Cognition refers to all mental processes that lead to thoughts, knowledge, and awareness. The underlying mechanisms are called cognitive processes. They govern cognitive functions like attention, pattern-matching, problem-solving, memory, learning, decision-making, language, mental processing, perception, imagination, logic, strategic thinking, etc.
The word cognition comes from the Latin word cognoscere which means “get to know”.
Meaning of cognitive processes and cognitive functions
Cognitions come in layers of processes and components. Think of it as a Rubik’s cube which is meaningful even if it is unsolved.

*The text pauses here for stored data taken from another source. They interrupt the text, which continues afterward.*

(** A state transformer built from stores to cells, possibly under
    conditions. *)
Ltac steady_by_cases :=
  intros m;
  unfold op_add, op_and, op_not, op_br, op_jmp, op_jsr, op_lea, op_st, op_str,
         update_condition_flags, mem_write;
  repeat match goal with
         | |- context [if ?b then _ else _] =>
             lazymatch b with
             | context [if _ then _ else _] => fail
             | _ => destruct b
             end
         end;
  (apply respects_cells;
   [ intros Hwf;
     repeat first [ apply well_formed_store_reg
                  | apply well_formed_store_mem ];
     exact Hwf
   | reflexivity | reflexivity | reflexivity ]).

Lemma steady_store_reg (r : Z) (v : machine -> Z) :
  steady (fun m => store_reg r (v m) m).
Proof. steady_by_cases. Qed.

Lemma steady_store_mem (a v : machine -> Z) :
  steady (fun m => store_mem (a m) (v m) m).
Proof. steady_by_cases. Qed.

Lemma steady_update_condition_flags (r : Z) :
  steady (update_condition_flags r).
Proof. steady_by_cases. Qed.

Lemma steady_op_add (instr : Z) : steady (op_add instr).
Proof. steady_by_cases. Qed.

Lemma steady_op_and (instr : Z) : steady (op_and instr).
Proof. steady_by_cases. Qed.

Lemma steady_op_not (instr : Z) : steady (op_not instr).
Proof. steady_by_cases. Qed.

Lemma steady_op_br (instr : Z) : steady (op_br instr).
Proof. steady_by_cases. Qed.

Lemma steady_op_jmp (instr : Z) : steady (op_jmp instr).
Proof. steady_by_cases. Qed.

Lemma steady_op_jsr (instr : Z) : steady (op_jsr instr).
Proof. steady_by_cases. Qed.

Lemma steady_op_lea (instr : Z) : steady (op_lea instr).
Proof. steady_by_cases. Qed.

Lemma steady_op_st (instr : Z) : steady (op_st instr).
Proof. steady_by_cases. Qed.

Lemma steady_op_str (instr : Z) : steady (op_str instr).
Proof. steady_by_cases. Qed.

Create HintDb preserves_db.

#[local] Hint Resolve preserves_ret preserves_gets preserves_abort
  preserves_undefined preserves_exit preserves_check_key preserves_getchar
  steady_arrive steady_set_running steady_write_bytes
  steady_update_condition_flags steady_op_add steady_op_and steady_op_not
  steady_op_br steady_op_jmp steady_op_jsr steady_op_lea steady_op_st
  steady_op_str : preserves_db.

Ltac preserves_steps :=
  repeat first
    [ apply preserves_bind; [|intros ?]
    | apply preserves_modify;
      first [ solve [auto with preserves_db]
            | apply steady_store_reg with (v := fun _ => _)
            | apply (steady_store_reg _ (fun m => _))
            | steady_by_cases ]
    | match goal with
      | |- preserves (if ?b then _ else _) => destruct b
      end
    | solve [auto with preserves_db] ].

Lemma preserves_mem_read (a : Z) : preserves (mem_read a).
Proof. unfold mem_read. preserves_steps. Qed.

Lemma preserves_putc (c : Z) : preserves (putc c).
Proof. unfold putc. preserves_steps. Qed.

Lemma preserves_puts_loop (cells : nat) (c : Z) :
  preserves (puts_loop cells c).
Proof.
  revert c. induction cells as [| n IH]; intros c; cbn [puts_loop].
  - apply preserves_undefined.
  - apply preserves_bind; [apply preserves_gets|]. intros w.
    destruct (negb (w =? 0)); [|apply preserves_ret].
    apply preserves_bind; [apply preserves_putc|]. intros _. apply IH.
Qed.

Lemma preserves_putsp_loop (cells : nat) (c : Z) :
  preserves (putsp_loop cells c).
Proof.
  revert c. induction cells as [| n IH]; intros c; cbn [putsp_loop].
  - apply preserves_undefined.
  - apply preserves_bind; [apply preserves_gets|]. intros w.
    destruct (negb (w =? 0)); [|apply preserves_ret].
    apply preserves_bind; [apply preserves_putc|]. intros _.
    apply preserves_bind; [|intros _; apply IH].
    destruct (negb (to_char (Z.shiftr w 8) =? 0));
      [apply preserves_putc | apply preserves_ret].
Qed.

#[local] Hint Resolve preserves_mem_read preserves_putc preserves_puts_loop
  preserves_putsp_loop : preserves_db.

Lemma preserves_op_trap (instr : Z) : preserves (op_trap instr).
Proof.
  unfold op_trap, trap_getc, trap_out, trap_puts, trap_in, trap_putsp,
         trap_halt, printf, fflush.
  preserves_steps.
Qed.

Lemma preserves_dispatch (instr : Z) : preserves (dispatch instr).
Proof.
  unfold dispatch.
  repeat match goal with
         | |- preserves (if ?b then _ else _) => destruct b
         end;
    match goal with
    | |- preserves (modify _) =>
        apply preserves_modify; auto with preserves_db
    | |- preserves (op_trap _) => apply preserves_op_trap
    | |- preserves (op_ld _) => unfold op_ld; preserves_steps
    | |- preserves (op_ldi _) => unfold op_ldi; preserves_steps
    | |- preserves (op_ldr _) => unfold op_ldr; preserves_steps
    | |- preserves (op_sti _) => unfold op_sti; preserves_steps
    | |- _ => apply preserves_abort
    end.
Qed.

Lemma preserves_step : preserves step.
Proof.
  unfold step.
  apply preserves_bind; [apply preserves_gets|]. intros pc.
  apply preserves_bind; [apply preserves_mem_read|]. intros instruction.
  apply preserves_bind; [|intros _; apply preserves_dispatch].
  apply preserves_modify. steady_by_cases.
Qed.

Lemma preserves_run (feed : list (list Z)) : preserves (run feed).
Proof.
  induction feed as [| bs feed IH]; intros m.
  - rewrite run_nil. destruct (negb (running m =? 0)); apply respects_refl.
  - rewrite run_cons. destruct (negb (running m =? 0)); [|apply respects_refl].
    pose proof (preserves_step (arrive bs m)) as Hs.
    pose proof (steady_arrive bs m) as Ha.
    destruct (step (arrive bs m)) as [u m' | m' | c m' | m' | m' | m'];
      cbn [state_of] in *;
      try (apply (respects_trans m (arrive bs m)); assumption).
    apply (respects_trans m (arrive bs m)); [exact Ha|].
    apply (respects_trans _ m'); [exact Hs | apply IH].
Qed.

(** X16: one loop iteration, and any run of the loop, keeps every register
    and memory cell within 16 bits, leaves the terminal settings and their
    saved copy alone, and only appends to the output. *)
Theorem run_respects_state (feed : list (list Z)) (m : machine) :
  well_formed m ->
  well_formed (state_of (run feed m)) /\
  well_formed (state_of (step m)) /\
  tty (state_of (run feed m)) = tty m /\
  orig_tio (state_of (run feed m)) = orig_tio m /\
  exists bs, stdout (state_of (run feed m)) = stdout m ++ bs.
Proof.
  intros Hwf.
  destruct (preserves_run feed m) as (W & T & O & S).
  destruct (preserves_step m) as (Ws & _).
  auto.
Qed.

Lemma run_respects_state_witness :
  well_formed (state_of (run [[]; [66]; []] (add_program [65]))) /\
  well_formed (state_of (step (add_program [65]))) /\
  tty (state_of (run [[]; [66]; []] (add_program [65])))
    = tty (add_program [65]) /\
  orig_tio (state_of (run [[]; [66]; []] (add_program [65])))
    = orig_tio (add_program [65]) /\
  exists bs,
    stdout (state_of (run [[]; [66]; []] (add_program [65])))
      = stdout (add_program [65]) ++ bs.
Proof.
  apply (run_respects_state [[]; [66]; []] (add_program [65])).
  unfold add_program, at_start.
  repeat first [apply well_formed_store_mem | apply well_formed_store_reg].
  apply well_formed_boot.
Defined.

(** ** How computations can end *)

Lemma never_ret {A} (k : kind) (a : A) : k <> KRet -> never k (ret a).
Proof. intros H m E. apply H. symmetry. exact E. Qed.

Lemma never_gets {A} (k : kind) (g : machine -> A) :
  k <> KRet -> never k (gets g).
Proof. intros H m E. apply H. symmetry. exact E. Qed.

Lemma never_modify (k : kind) (f : machine -> machine) :
  k <> KRet -> never k (modify f).
Proof. intros H m E. apply H. symmetry. exact E. Qed.

Lemma never_abort {A} (k : kind) : k <> KAborted -> never k (@abort A).
Proof. intros H m E. apply H. symmetry. exact E. Qed.

Lemma never_undefined {A} (k : kind) :
  k <> KUndefined -> never k (@undefined A).
Proof. intros H m E. apply H. symmetry. exact E. Qed.

Lemma never_exit {A} (k : kind) (c : Z) : k <> KExited -> never k (@exit A c).
Proof. intros H m E. apply H. symmetry. exact E. Qed.

Lemma never_bind {A B} (k : kind) (x : M A) (f : A -> M B) :
  k <> KRet -> never k x -> (forall a, never k (f a)) -> never k (bind x f).
Proof.
  intros Hk Hx Hf m. specialize (Hx m). unfold bind.
  destruct (x m) as [a m' | m' | c m' | m' | m' | m']; try exact Hx.
  apply Hf.
Qed.

Lemma never_getchar (k : kind) :
  k <> KRet -> k <> KBlocked -> never k getchar.
Proof.
  intros H1 H2 m E. unfold getchar in E.
  destruct (stdin m); cbn in E; congruence.
Qed.

Lemma never_mem_read (k : kind) (a : Z) : k <> KRet -> never k (mem_read a).
Proof.
  intros H m E. destruct (mem_read_returns a m) as (v & m' & R & _).
  rewrite R in E. cbn in E. congruence.
Qed.

Ltac never_steps :=
  repeat first
    [ apply never_mem_read; assumption
    | apply never_getchar; assumption
    | apply never_bind; [assumption | | intros ?]
    | apply never_ret; assumption
    | apply never_gets; assumption
    | apply never_modify; assumption
    | apply never_abort; assumption
    | apply never_undefined; assumption
    | apply never_exit; assumption
    | match goal with
      | |- never _ (if ?b then _ else _) => destruct b
      end ].

Lemma never_puts_loop (k : kind) (cells : nat) (c : Z) :
  k <> KRet -> k <> KUndefined -> never k (puts_loop cells c).
Proof.
  intros H1 H2. revert c.
  induction cells as [| n IH]; intros c; cbn [puts_loop].
  - apply never_undefined. exact H2.
  - apply never_bind; [exact H1 | apply never_gets; exact H1 |]. intros w.
    destruct (negb (w =? 0)); [|apply never_ret; exact H1].
    unfold putc. apply never_bind; [exact H1 | apply never_modify; exact H1 |].
    intros _. apply IH.
Qed.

Each square represents a cognitive process and any type of final arrangement (proper solve, mixed color patterns) represents cognitive abilities or cognitive functions.

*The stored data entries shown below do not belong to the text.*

Definition utils : Utils :=
  {| QC_Key := "k"; QC_Name := "n:n"; QC_Rooms := "l:r";
     QC_XRooms := "x:r"; QC_Level := "l:l";
     CF_Standard := "n"; CF_DtProperties := "z"; CF_Refs := "l";
     CF_Xrefs := "x";
     toFullKey := full_key;
     fromShortKeyArray := short_keys;
     fromXrefKeyArray := xref_keys |}.

(** A service given by the elements of each model: a scan without keys
    returns them all, a scan with keys those asked for, by short or
    by full key. *)
Definition service (links : list string)
    (models : list (string * list Element)) : Backend :=
  {| twin := fun _ =>
       {| Facility.links :=
            map (fun m => {| Facility.modelId := m |}) links |};
     scan := fun urn inputs =>
       let all :=
         match JS.get models urn with
         | Some es => es
         | None => []
         end in
       match keys inputs with
       | None => all
       | Some ks =>
           filter (fun e =>
                     existsb (fun k =>
                                String.eqb (full_key k)
                                           (full_key (JS.get e "k")))
                             ks)
                  all
       end |}.

(** The same service, returning of each element its key and the
    properties of the families asked for, no others. *)
Definition of_families (fams : list string) (e : Element) : Element :=
  filter (fun kv =>
            negb (JS.includes ":" (fst kv)) ||
            existsb (fun f => String.prefix (f ++ ":") (fst kv)) fams)
         e.
(** One run on a settled route when no call fails and nobody else writes:
    a single listener patch, in the order of this map iteration. *)
Lemma Reconcile_settled st orders req httpRoute parentRef gateway :
  Settled st req httpRoute parentRef gateway →
  let gatewayNamespace := (effectiveGateway httpRoute parentRef).1 in
  let gatewayName := (effectiveGateway httpRoute parentRef).2 in
  let patch :=
    listenersPatch gatewayName gatewayNamespace (gwClassName gateway)
      (rangeOver (hd [] orders)
         (collectListeners gatewayName gatewayNamespace (stRoutes st))) in
  Reconcile req (calm st orders)
  = (Ok tt, calm (afterApply patch st) (tl orders), [EvApplyGateway patch]).
Proof.
  intros [Hr He Hp Hl Hf Hm Hprev Hg Hi Hz Hls]. simpl.
  pose proof (findObj_key _ _ _ _ Hg) as Hk.
  unfold Reconcile. step_with (clientGetRoute_calm _ _ orders _ Hr).
  rewrite He. simpl.
  destruct (rtParentRefs httpRoute) as [|p rest] eqn:Hrefs; [done|].
  injection Hp as ->. unfold effectiveGateway in *. simpl in *.
  rewrite Hl. simpl. unfold reconcileLive.
  rewrite Hprev. rewrite (bool_decide_eq_false_2 (_ ≠ _ +:+ _)) by (by intros ?).
  rewrite andb_false_r.
  unfold reconcileFinalized. rewrite Hf. simpl.
  unfold reconcileGateway. rewrite (syncedAnnotations_settled _ _ Hm Hprev).
  assert (gwName gateway = prName parentRef) as Hname by (by injection Hk).
  assert (clientGetGateway
            (default (rtNamespace httpRoute) (prNamespace parentRef), prName parentRef)
            (calm st orders) = (Ok gateway, calm st orders, [])) as Hget
    by (by rewrite clientGetGateway_calm, Hg).
  unfold bind, attempt, ret. simpl.
  rewrite (ensureGateway_accepts _ _ _ _ _ _ _ _ Hget Hi Hz).
  rewrite updateGatewayListeners_calm by (by rewrite Hname).
  rewrite Hname. reflexivity.
Qed.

- Cognitive processes are mental processes that help us interact with the world and interpret our experiences.
- Cognitive functions are higher-order mental abilities such as learning, memorizing, decision-making, creative thinking, moving, speaking, and problem-solving.
Cognitions (a fancy term for thoughts) are often assumed to be verbal thoughts, but they also include other forms of thinking such as auditory imagery (mental sounds), visual imagery (mental pictures), and kinesthetic imagery (mentally perceived bodily sensations). Notice that cognitions (with the “s”) typically indicate thoughts and cognitive processes/functions/abilities indicate all other processes given below.
APA definition of cognition
The American Psychological Association defines cognition as “all forms of knowing and awareness, such as perceiving, conceiving, remembering, reasoning, judging, imagining, and problem-solving.” Along with affect (emotions) and conation (motivation, intent), it is one of the three traditionally identified components of the mind.
You can view the following terms as cognitive processes (the smaller units of cognition) as well as cognitive abilities (overall competence in a type of cognitive process). These are examples of cognition in a holistic sense – a person’s overall cognitive capacity. Genetic tendencies, biological make-up, past learning and experience, expectations, skills, expertise, motivation, emotions, sleep, diet, well-being, etc. influence these.
- Sensation: Information entering our sensory system. Read more
- Perception: The processing and interpretation of signals from the senses as well as signals generated internally by the brain.
- Learning: Acquiring and demonstrating a reliable tendency to do something new. It is the process of acquiring new knowledge in a way that can be used in the future. That means learning occurs when we modify previous cognitions & behaviors or acquire new cognitions and behaviors. Read more and more
- Memory: Ability to acquire and store information. Learning and memory are similar in the sense both require relatively stable changes in neural networks. Memory is a global mental phenomenon that simply means changes in neural structures that represent information and make it coherent. And learning is the process of building those changes. All sorts of cognition, including learning, use “memory units.” Memory is verified and re-created by the process of remembering. The process of recognizing verifies memory. But memory also influences us unconsciously, through associated feelings. Read more
- Gnosis: Ability to recognize things you’ve already learned via the senses: People, cars, foods, etc.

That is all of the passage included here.